TASK INSTRUCTIONS: Among the lines below, keep only those from the one containing "(POST := Request.POST request)." through the one containing "apply get_None in", and reproduce them exactly.

### DATASET ENTRIES

(** C1, amended: for a user who has no record yet, and for every POST,
    [employee_create_view] succeeds and inserts a record of that user whose
    [fields] hold, under the label of each form field [f] of the user, the
    pair [{value, type}] of the form field [g] iterated last among those
    carrying that label: the value submitted under [field_<g.id>], [None]
    when there is none, and the type of [g].  When no other field of the
    user carries the label, [g] is [f] itself.  With an empty POST every
    value is [None].  No hypothesis mentions [required]: the flag is not
    consulted. *)
Theorem employee_create_view_values (request : Request.t) (db : DB) :
  Request.method request = "POST" →
  ¬ has_record db (Request.user request) →
  let user := Request.user request in
  let POST := Request.POST request in
  let e := created_record request db in
  employee_create_view request db
  = (inr (redirect "employee_list"),
     mkDB (formfield_table db) (formfield_seq db)
          (employee_table db ++ [e]) (employee_seq db + 1))
  ∧ Employee.user e = user
  ∧ (∀ f, f ∈ formfield_table db → FormField.created_by f = user →
       ∃ g, last_labelled (FormField.label f) (own_fields db user) = Some g
            ∧ g ∈ formfield_table db
            ∧ FormField.created_by g = user
            ∧ FormField.label g = FormField.label f
            ∧ Py.get (Employee.fields e) (FormField.label f)
              = Some (Entry.mk
                        (QueryDict.get POST
                           ("field_" +:+ Py.str (FormField.id g)))
                        (FormField.field_type g))
            ∧ ((∀ h, h ∈ formfield_table db → FormField.created_by h = user →
                     FormField.label h = FormField.label f → h = f) →
               g = f))
  ∧ (POST = ∅ →
     ∀ f, f ∈ formfield_table db → FormField.created_by f = user →
          Entry.value <$> Py.get (Employee.fields e) (FormField.label f)
          = Some None)
  ∧ (∀ l, is_Some (Py.get (Employee.fields e) l) →
          ∃ f, f ∈ formfield_table db ∧ FormField.created_by f = user
               ∧ FormField.label f = l).
Proof.
  intros Hm Hfree user POST e.
  assert (∀ f, f ∈ formfield_table db → FormField.created_by f = user →
     ∃ g, last_labelled (FormField.label f) (own_fields db user) = Some g
          ∧ g ∈ formfield_table db ∧ FormField.created_by g = user
          ∧ FormField.label g = FormField.label f
          ∧ Py.get (Employee.fields e) (FormField.label f)
            = Some (entry_of POST g)) as Hpairs.
  { intros f Hf Hu.
    destruct (last_labelled_Some (FormField.label f) (own_fields db user) f)
      as (g & Hlast & Hg & Hl); [by apply elem_of_own_fields|done|].
    apply elem_of_own_fields in Hg as [Hg Hgu].
    exists g. split_and!; try done.
    subst e. unfold created_record. cbn [Employee.fields].
    fold user POST. by rewrite fields_loop_get, Hlast. }
  split_and!.
  - by apply employee_create_view_post.
  - done.
  - intros f Hf Hu. destruct (Hpairs f Hf Hu) as (g & ? & ? & ? & ? & ?).
    exists g. split_and!; try done. intros Huniq. by apply Huniq.
  - intros Hempty f Hf Hu. destruct (Hpairs f Hf Hu) as (g & _ & _ & _ & _ & ->).
    unfold entry_of. rewrite Hempty, QueryDict_get_empty. done.
  - intros l [v Hv]. subst e. unfold created_record in Hv.
    cbn [Employee.fields] in Hv.
    assert (l ∈ FormField.label <$> own_fields db (Request.user request))
      as (f & -> & Hf)%list_elem_of_fmap.
    { apply fields_loop_keys with (POST := Request.POST request).
      destruct (decide (l ∈ Py.keys (fields_loop (Request.POST request)
                  (own_fields db (Request.user request))))) as [|Hn]; [done|].
      apply get_None in Hn. congruence. }
    apply elem_of_own_fields in Hf as [Hf Hu]. by exists f.
Qed.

######

WRITTEN RESPONSE:
    { apply fields_loop_keys with (POST := Request.POST request).
      destruct (decide (l ∈ Py.keys (fields_loop (Request.POST request)
                  (own_fields db (Request.user request))))) as [|Hn]; [done|].
      apply get_None in Hn. congruence. }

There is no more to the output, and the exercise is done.